The group likely deposited cryptocurrency into Tornado Cash via an automated process in the recent Ronin Bridge heist and several other attacks. Finally, a key factor suggesting the involvement of the North Korean group is the recent shift towards a focus on attacking decentralized financial networks such as blockchain bridges.
The General Intelligence Bureau, North Korea’s top intelligence organization, “runs” the Lazarus group. Major attacks such as the Sony Pictures hack in 2014 and the WannaCry ransomware attack in 2017 have been linked to the hacking organization. State-sponsored cryptocurrency theft has been cited as a key component of North Korea’s illicit funding scheme for its nuclear and missile programs.
Hackers linked to North Korea stole nearly $400 million in digital assets last year, according to a report by blockchain analytics platform Chainanalysis released in February. According to the company’s estimates in its annual crypto crime ranking, illicit income accounts for the largest share of North Korea’s GDP in 2021, at 10%.
There is often an uncomfortable tendency to view these attacks as something that happened in isolation on a remote part of the internet, when in reality they have a huge impact on thousands of people. Digital assets are ingrained in our lives — cryptocurrencies are now used by a much wider demographic (13% of Americans traded crypto in 2020), large corporations are now accepting them as a means of payment (like Tesla), and countries have integrated cryptocurrencies into their digital platforms. in their economy.
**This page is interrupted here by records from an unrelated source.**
(* ===== verification/CmdTransaction.v ===== *)
(** * [cmd/TransactionCommands] and the database commands of [cmd/ServerCommands]

    MULTI and DISCARD (src/cmd/TransactionCommands.cpp) open and drop the queue of
    the connection; DBSIZE and FLUSHDB are those of src/cmd/ServerCommands.cpp. *)
From Stdlib Require Import Ascii String ZArith Lia ZifyNat ZifyBool.
From stdpp Require Import base option list strings gmap.
From S2P Require Import Prelude CStdlib NetBuffer ProtoSerializer NetConnection StoreObject StoreInterfaces.
From S2P Require Import StoreDatabase CmdBase.
Import RedisObject Connection.

Module TransactionCommands.

Definition cmdMulti : handler := λ e db c args,
  match txn c with
  | Some _ => c' ← replyError c (lit "ERR MULTI calls can not be nested"); mret (db, c')
  | None =>
      let c1 := set_txn (Some (mkTxn [])) c in
      c' ← replySimple c1 (lit "OK");
      mret (db, c')
  end.

Definition cmdDiscard : handler := λ e db c args,
  match txn c with
  | None => c' ← replyError c (lit "ERR DISCARD without MULTI"); mret (db, c')
  | Some _ =>
      let c1 := set_txn None c in
      c' ← replySimple c1 (lit "OK");
      mret (db, c')
  end.

(** What the two do to the queue, and their answers. *)
Lemma cmdMulti_ok e db c args :
  out_ok c → cmdMulti e db c args ⇓ λ '(db', c'), db' = db ∧
    match txn c with
    | Some _ => replied c (RError (lit "ERR MULTI calls can not be nested")) c'
    | None => replied (set_txn (Some (mkTxn [])) c) (RSimple (lit "OK")) c'
    end.
Proof.
  intros Hc. unfold cmdMulti. destruct (txn c).
  - run_with replyError_ok; [done|]. intros c' Hc'. by apply returns_ok.
  - run_with replySimple_ok; [done|]. intros c' Hc'. by apply returns_ok.
Qed.

Lemma cmdDiscard_ok e db c args :
  out_ok c → cmdDiscard e db c args ⇓ λ '(db', c'), db' = db ∧
    match txn c with
    | None => replied c (RError (lit "ERR DISCARD without MULTI")) c'
    | Some _ => replied (set_txn None c) (RSimple (lit "OK")) c'
    end.
Proof.
  intros Hc. unfold cmdDiscard. destruct (txn c).
  - run_with replySimple_ok; [done|]. intros c' Hc'. by apply returns_ok.
  - run_with replyError_ok; [done|]. intros c' Hc'. by apply returns_ok.
Qed.

End TransactionCommands.

Module ServerCommands.

Definition cmdDbsize : handler := λ e db c args,
  c' ← replyInteger c (Database.dbsize db);
  mret (db, c').

Definition cmdFlushdb : handler := λ e db c args,
  let db' := Database.flushdb db in
  c' ← replySimple c (lit "OK");
  mret (db', c').

Definition spec_dbsize : command_spec := exactly (λ e m args, (RInt (Z.of_nat (size m)), m)).
Definition spec_flushdb : command_spec := exactly (λ e m args, (RSimple (lit "OK"), ∅)).

Lemma server_cmdDbsize_ok : implements cmdDbsize (λ args, length args = 1) spec_dbsize.
Proof.
  intros e db c args He Hwf Hks Hc Hargs. unfold cmdDbsize. rewrite Database.dbsize_ok by done.
  eapply finish_ok; [by apply replyInteger_ok|done|done|done].
Qed.

Lemma cmdFlushdb_ok : implements cmdFlushdb (λ args, 1 ≤ length args) spec_flushdb.
Proof.
  intros e db c args He Hwf Hks Hc Hargs. unfold cmdFlushdb.
  destruct (Database.flushdb_ok (platform e) db Hwf) as [Hh _].
  eapply finish_ok; [by apply replySimple_ok|done|exact Hh|]. apply map_Forall_empty.
Qed.

End ServerCommands.
(** LRANGE and ZRANGE end with an answer or with the exception of a bad index. *)
Lemma indexed_serves nm h R n :
  nm = lit "LRANGE" ∨ nm = lit "ZRANGE" → (∀ args, arity_ok n args = true → 4 ≤ length args) →
  implements h (λ args, arity_ok n args = true ∧ (∃ i, stoi (arg args 2) = Ok i) ∧ ∃ j, stoi (arg args 3) = Ok j) R →
  readonly R →
  (∀ e db c args, Database.wf db → keyspace_ok (Database.view db) → out_ok c → 4 ≤ length args → bad_indices args →
     h e db c args ⇓? good_outcome nm false e db c) →
  serves nm false h (λ args, arity_ok n args = true).
Proof.
  intros Hnm Hn Hi Hro Hbad e db c args He Hwf Hks Hc Ha.
  assert (Hgood : (∃ i, stoi (arg args 2) = Ok i) ∧ (∃ j, stoi (arg args 3) = Ok j) →
    h e db c args ⇓ good_outcome nm false e db c).
  { intros Hij. eapply returns_mono; [apply (Hi e db c args); auto|].
    intros [db' c'] (r & m' & HR & Hh & Hk & Hr). eapply replied_good; [exact Hh|done|done|]. intros _. by eapply Hro. }
  split; [intros Hidx; by apply Hgood, Hidx|].
  destruct (stoi (arg args 2)) as [i|f] eqn:E2; [destruct (stoi (arg args 3)) as [j|f] eqn:E3|].
  - eapply returns_survives; [apply Hgood; eauto|done].
  - apply Hbad; auto. exists f. right. eauto.
  - apply Hbad; auto. exists f. by left.
Qed.
(* ===== verification/CmdSpec.v ===== *)
(** * What every command line does

    The specifications of the command modules put together: [command_line] relates
    the keyspace and an argument vector to the reply and the new keyspace, for
    every command that works on the database and for every way of calling it
    wrongly.  [dispatch_implements]: the command table implements it, deadlines,
    encodings and container orders included. *)
From Stdlib Require Import Ascii String ZArith Lia ZifyNat ZifyBool.
From stdpp Require Import base option list strings gmap.
From S2P Require Import Prelude CStdlib NetBuffer ProtoSerializer NetConnection StoreObject StoreInterfaces.
From S2P Require Import StoreDatabase CmdBase CmdString CmdKey CmdList CmdHash CmdSet CmdZSet CmdTransaction CmdTable.
Import RedisObject Connection CommandTable.

Module CmdSpec.

(** MULTI and DISCARD work on the connection and are left out. *)
Definition command_specs : list (bytes * command_spec) :=
  [(lit "PING", StringCommands.spec_ping); (lit "SET", StringCommands.spec_set); (lit "GET", StringCommands.spec_get);
   (lit "DEL", KeyCommands.spec_del); (lit "EXISTS", KeyCommands.spec_exists); (lit "KEYS", KeyCommands.spec_keys);
   (lit "EXPIRE", KeyCommands.spec_expire); (lit "TTL", KeyCommands.spec_ttl); (lit "PEXPIRE", KeyCommands.spec_pexpire);
   (lit "PTTL", KeyCommands.spec_pttl); (lit "DBSIZE", ServerCommands.spec_dbsize); (lit "SCAN", KeyCommands.spec_scan);
   (lit "LPUSH", ListCommands.spec_lpush); (lit "RPUSH", ListCommands.spec_rpush);
   (lit "LPOP", ListCommands.spec_pop ListCommands.pop_front); (lit "RPOP", ListCommands.spec_pop ListCommands.pop_back);
   (lit "LLEN", ListCommands.spec_llen); (lit "LRANGE", ListCommands.spec_lrange);
   (lit "HSET", HashCommands.spec_hset); (lit "HGET", HashCommands.spec_hget); (lit "HDEL", HashCommands.spec_hdel);
   (lit "HGETALL", HashCommands.spec_hgetall); (lit "HLEN", HashCommands.spec_hlen);
   (lit "SADD", SetCommands.spec_sadd); (lit "SREM", SetCommands.spec_srem); (lit "SISMEMBER", SetCommands.spec_sismember);
   (lit "SMEMBERS", SetCommands.spec_smembers); (lit "SCARD", SetCommands.spec_scard);
   (lit "ZADD", ZSetCommands.spec_zadd); (lit "ZSCORE", ZSetCommands.spec_zscore); (lit "ZRANK", ZSetCommands.spec_zrank);
   (lit "ZRANGE", ZSetCommands.spec_zrange); (lit "ZCARD", ZSetCommands.spec_zcard); (lit "ZREM", ZSetCommands.spec_zrem);
   (lit "FLUSHDB", ServerCommands.spec_flushdb)].

(** The specification registered under a name. *)
Definition specified (nm : bytes) (R : command_spec) : Prop := (nm, R) ∈ command_specs.

(** A whole command line: unknown names and wrong numbers of arguments are answered
    with an error and change nothing. *)
Definition command_line : command_spec := λ e m args r m',
  match args with
  | [] => False
  | arg0 :: _ =>
      match core_table !! to_upper arg0 with
      | None => r = RError (ERR_UNKNOWN arg0) ∧ m' = m
      | Some entry =>
          if arity_ok (arity entry) args then ∃ R, specified (to_upper arg0) R ∧ R e m args r m'
          else r = RError (ERR_ARITY (to_upper arg0)) ∧ m' = m
      end
  end.

(** Not MULTI or DISCARD, and with indices that parse. *)
Definition data_command (args : list bytes) : Prop :=
  match args with
  | [] => False
  | arg0 :: _ => to_upper arg0 ≠ lit "MULTI" ∧ to_upper arg0 ≠ lit "DISCARD" ∧ indices_ok (to_upper arg0) args
  end.

(** ** The handlers implement it *)

Definition entry_implements (nm : bytes) (entry : CommandEntry handler) : Prop :=
  nm ≠ lit "MULTI" → nm ≠ lit "DISCARD" →
  ∃ R, specified nm R ∧ implements (run entry) (λ args, arity_ok (arity entry) args = true ∧ indices_ok nm args) R.

Lemma with_spec nm n w h pre R :
  specified nm R → implements h pre R → (∀ args, arity_ok n args = true → indices_ok nm args → pre args) →
  entry_implements nm (mkEntry nm n w h).
Proof.
  intros Hs Hi Hpre _ _. exists R. split; [done|]. eapply implements_mono; [exact Hi|]. intros args [Ha Hix]. by apply Hpre.
Qed.

Ltac listed := unfold specified, command_specs; repeat first [apply list_elem_of_here | apply list_elem_of_further].

Ltac by_spec lem :=
  eapply with_spec; [listed|apply lem
    |intros args Ha Hix; cbv beta in *; first [apply arity_exact in Ha; [lia|lia] | apply arity_min in Ha; [lia|lia]]].

Lemma core_commands_implement : Forall (λ entry, entry_implements (to_upper (name entry)) entry) core_commands.
Proof.
  unfold core_commands, string_commands, key_commands, list_commands, hash_commands, set_commands,
    zset_commands, transaction_commands, server_commands. cbn [app].
  repeat (apply Forall_cons; split); try exact (List.Forall_nil _).
  - by_spec StringCommands.cmdPing_ok.
  - by_spec StringCommands.cmdSet_ok.
  - by_spec StringCommands.cmdGet_ok.
  - by_spec KeyCommands.cmdDel_ok.
  - by_spec KeyCommands.cmdExists_ok.
  - by_spec KeyCommands.cmdKeys_ok.
  - by_spec KeyCommands.cmdExpire_ok.
  - by_spec KeyCommands.cmdTtl_ok.
  - by_spec KeyCommands.cmdPexpire_ok.
  - by_spec KeyCommands.cmdPttl_ok.
  - by_spec KeyCommands.cmdDbsize_ok.
  - by_spec KeyCommands.cmdScan_ok.
  - by_spec ListCommands.cmdLPush_ok.
  - by_spec ListCommands.cmdRPush_ok.
  - by_spec ListCommands.cmdLPop_ok.
  - by_spec ListCommands.cmdRPop_ok.
  - by_spec ListCommands.cmdLLen_ok.
  - eapply with_spec; [listed|apply ListCommands.cmdLRange_ok|]. intros args Ha Hix. apply arity_exact in Ha; [|lia].
    split; [lia|]. apply Hix. by left.
  - by_spec HashCommands.cmdHSet_ok.
  - by_spec HashCommands.cmdHGet_ok.
  - by_spec HashCommands.cmdHDel_ok.
  - by_spec HashCommands.cmdHGetAll_ok.
  - by_spec HashCommands.cmdHLen_ok.
  - by_spec SetCommands.cmdSAdd_ok.
  - by_spec SetCommands.cmdSRem_ok.
  - by_spec SetCommands.cmdSIsMember_ok.
  - by_spec SetCommands.cmdSMembers_ok.
  - by_spec SetCommands.cmdSCard_ok.
  - by_spec ZSetCommands.cmdZAdd_ok.
  - by_spec ZSetCommands.cmdZScore_ok.
  - by_spec ZSetCommands.cmdZRank_ok.
  - eapply with_spec; [listed|apply ZSetCommands.cmdZRange_ok|]. intros args Ha Hix. apply arity_min in Ha; [|lia].
    split; [lia|]. apply Hix. by right.
  - by_spec ZSetCommands.cmdZCard_ok.
  - by_spec ZSetCommands.cmdZRem_ok.
  - intros Hno _. by destruct Hno.
  - intros _ Hno. by destruct Hno.
  - by_spec ServerCommands.server_cmdDbsize_ok.
  - by_spec ServerCommands.cmdFlushdb_ok.
Qed.

Lemma core_table_implements : map_Forall entry_implements core_table.
Proof. apply register_all_Forall; [done|apply map_Forall_empty|apply core_commands_implement]. Qed.

#[local] Opaque core_table.

Lemma dispatch_spec : implements (dispatch core_table) data_command command_line.
Proof.
  intros e db c args He Hwf Hks Hc Hd. destruct args as [|arg0 rest]; [done|]. destruct Hd as (Hm & Hdis & Hix).
  unfold dispatch, dispatch_with, command_line. destruct (core_table !! to_upper arg0) as [entry|] eqn:Hn.
  - destruct (arity_ok (arity entry) (arg0 :: rest)) eqn:Ha; cbn [negb].
    + destruct (core_table_implements _ _ Hn Hm Hdis) as (R & HR & Hi). clear Hn.
      eapply returns_mono; [apply (Hi e db c (arg0 :: rest) He Hwf Hks Hc (conj Ha Hix))|].
      intros [db' c'] (r & m' & HR' & Hrest). exists r, m'. split; [exists R; split; assumption|exact Hrest].
    + clear Hn. run_with replyError_ok; [exact Hc|]. intros c' Hc'. apply returns_ok.
      exists (RError (ERR_ARITY (to_upper arg0))), (Database.view db).
      exact (conj (conj eq_refl eq_refl) (conj (conj Hwf eq_refl) (conj Hks Hc'))).
  - clear Hn. run_with replyError_ok; [exact Hc|]. intros c' Hc'. apply returns_ok.
    exists (RError (ERR_UNKNOWN arg0)), (Database.view db).
    exact (conj (conj eq_refl eq_refl) (conj (conj Hwf eq_refl) (conj Hks Hc'))).
Qed.

#[local] Transparent core_table.

(** A name has one specification. *)
Lemma specs_distinct : NoDup command_specs.*1.
Proof. apply (bool_decide_eq_true_1 (NoDup _)). vm_compute. reflexivity. Qed.

(** ** Properties *)

(** C4: the command table implements the specification of the commands.  For every
    command line that is not MULTI or DISCARD, known or not, with any number of
    arguments and any bytes in them (indices of LRANGE and ZRANGE that do not
    parse apart), on any consistent database and at any time, dispatch ends
    without a fault, appends exactly one reply, and reply and new data are the
    ones its specification allows.  The specifications follow the code where the
    documents promise more: KEYS answers every stored key, whatever the pattern and
    expired or not, and SET with options and INCR are errors. *)
Theorem dispatch_implements (e : Env) (db : DB) (c : Connection) (args : list bytes) :
  env_ok e → Database.wf db → keyspace_ok (Database.view db) → out_ok c → data_command args →
  dispatch core_table e db c args ⇓ λ '(db', c'), ∃ r m',
    command_line e (Database.view db) args r m' ∧ Database.holds m' db' ∧ keyspace_ok m' ∧ replied c r c'.
Proof. intros. by apply dispatch_spec. Qed.

(** ** Witness *)

Definition demo_args : list bytes := [lit "expire"; lit "k"; lit "ten"].

Lemma dispatch_implements_witness :
  dispatch core_table ListCommands.plain_env Database.empty (Connection.create 7 0) demo_args ⇓ λ '(db', c'), ∃ r m',
    command_line ListCommands.plain_env (Database.view Database.empty) demo_args r m' ∧ Database.holds m' db' ∧
    keyspace_ok m' ∧ replied (Connection.create 7 0) r c'.
Proof.
  apply (dispatch_implements ListCommands.plain_env Database.empty (Connection.create 7 0) demo_args).
  - split; [exists 0%Z|..]; done.
  - exact (proj1 (Database.empty_ok Database.linux64)).
  - rewrite (proj1 (proj2 (Database.empty_ok Database.linux64))). apply map_Forall_empty.
  - exact (proj1 Buffer.empty_represents).
  - split; [|split].
    + intros H. vm_compute in H. discriminate H.
    + intros H. vm_compute in H. discriminate H.
    + intros [H|H]; vm_compute in H; discriminate H.
Defined.

End CmdSpec.
Lemma record_metrics_ok nowUs d args m : metrics_ok m → record nowUs d args m ⇓ metrics_ok.
Proof.
  intros [Hh Hs Hn]. unfold record, recordLatency, countCommand. cbn [latencyHistogram].
  pose proof (bucket_range d) as Hb. rewrite <- Hh in Hb.
  destruct (lookup_lt_is_Some_2 _ _ Hb) as [v Hv]. rewrite (vec_get_ok _ _ _ Hv). cbn [mbind result_bind]. rewrite vec_set_ok by done. cbn [mbind result_bind mret result_ret].
  unfold maybeRecordSlowLog. cbn [slowLogThresholdUs slowLogCount slowLogNextIdx slowLog].
  destruct (_ <? _)%Z; [apply returns_ok; split; cbn; by rewrite ?length_insert|].
  rewrite vec_set_ok by (rewrite Hs; by apply Nat.mod_upper_bound). apply returns_ok.
  split; cbn [latencyHistogram slowLog slowLogNextIdx]; rewrite ?length_insert; [done|done|by apply Nat.mod_upper_bound].
Qed.

Lemma info_text_ok now pid section db m : metrics_ok m → info_text now pid section db m ⇓ λ _, True.
Proof.
  intros [Hh _ _]. unfold info_text. cbv zeta beta.
  match goal with |- (mbind _ (if ?b then _ else _)) ⇓ _ => destruct b end; [|done].
  unfold appendStatsSection. unfold kLatencyBuckets in Hh.
  destruct (latencyHistogram m) as [|? [|? [|? [|? [|? [|? l]]]]]]; simpl in Hh; try lia. done.
Qed.

(** INFO answers one bulk string and changes nothing else. *)
Lemma cmdInfo_ok now pid m db c args :
  metrics_ok m → out_ok c → cmdInfo now pid m db c args ⇓ λ c', ∃ text, replied c (RBulk text) c'.
Proof.
  intros Hm Hc. unfold cmdInfo. run_with info_text_ok; [done|].
  intros text _. eapply returns_mono; [by apply replyBulk_ok|]. intros c' Hr. by exists text.
Qed.

(** ** Properties *)

(** C38: the metrics are exact.  After any run of recorded commands the counter
    and every histogram bucket hold the number of commands that fall into them
    (modulo 2^64), and the slow log holds the last 128 commands of at least
    10 ms, each in the slot of its sequence number, with its first six
    arguments; no index leaves its array. *)
Theorem metrics_exact (now port : Z) (xs : list sample) :
  record_all xs (create now port) ⇓ λ m,
    totalCommandsProcessed m = wrap_u64 (Z.of_nat (length xs)) ∧
    (∀ i, i < kLatencyBuckets → latencyHistogram m !! i = Some (wrap_u64 (count (in_bucket i) xs))) ∧
    slowLogCount m = wrap_u64 (Z.of_nat (length (slow_samples xs))) ∧
    ∀ i x, slow_samples xs !! i = Some x → length (slow_samples xs) ≤ i + kSlowLogMaxEntries →
      slowLog m !! (i mod kSlowLogMaxEntries) = Some (slow_entry i x).
Proof.
  eapply returns_mono; [apply (record_all_ok xs [] _ (create_seen now port))|]. intros m Hm.
  split; [apply Hm|]. split; [apply Hm|]. split; apply Hm.
Qed.

End ServerMetrics.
El Salvador is famous for being the first country to adopt Bitcoin as its official currency in 2021, but many countries are already trying to join the party. The UK, for example, recently announced its intention to become a “global hub” for the crypto industry, even offering NFT backed by the Royal Mint. President Biden’s executive order on digital assets, issued in March, also recognized the growing role of cryptocurrencies in the US economy.
The risk of an industry being so unregulated that crime can fund a rogue regime makes the entire industry look bad. Attacks do happen, of course, and legacy financial institutions are no exception, but regulations keep digital financial institutions to an adequate standard that mitigates losses like bank robberies or legacy financial fraud.
Failure to comply with this standard will result in consequences imposed by the regulator. In other words, it creates a standard to protect customers. For example, ensuring crypto exchanges have adequate liquidity and planning an emergency fund or insurance to ensure customers are guaranteed a minimum recovery rate.
But a caveat: the idea here is not over-regulation. The ideal way is moderate legislative proposals to increase investment and protect consumers and investors. Regulations must not change the nature of blockchains, cryptocurrencies or DeFi – which are alternative avenues for traditional financial institutions and therefore must maintain other characteristics, including some degree of volatility and risk. Regulations should only make them safer for their users.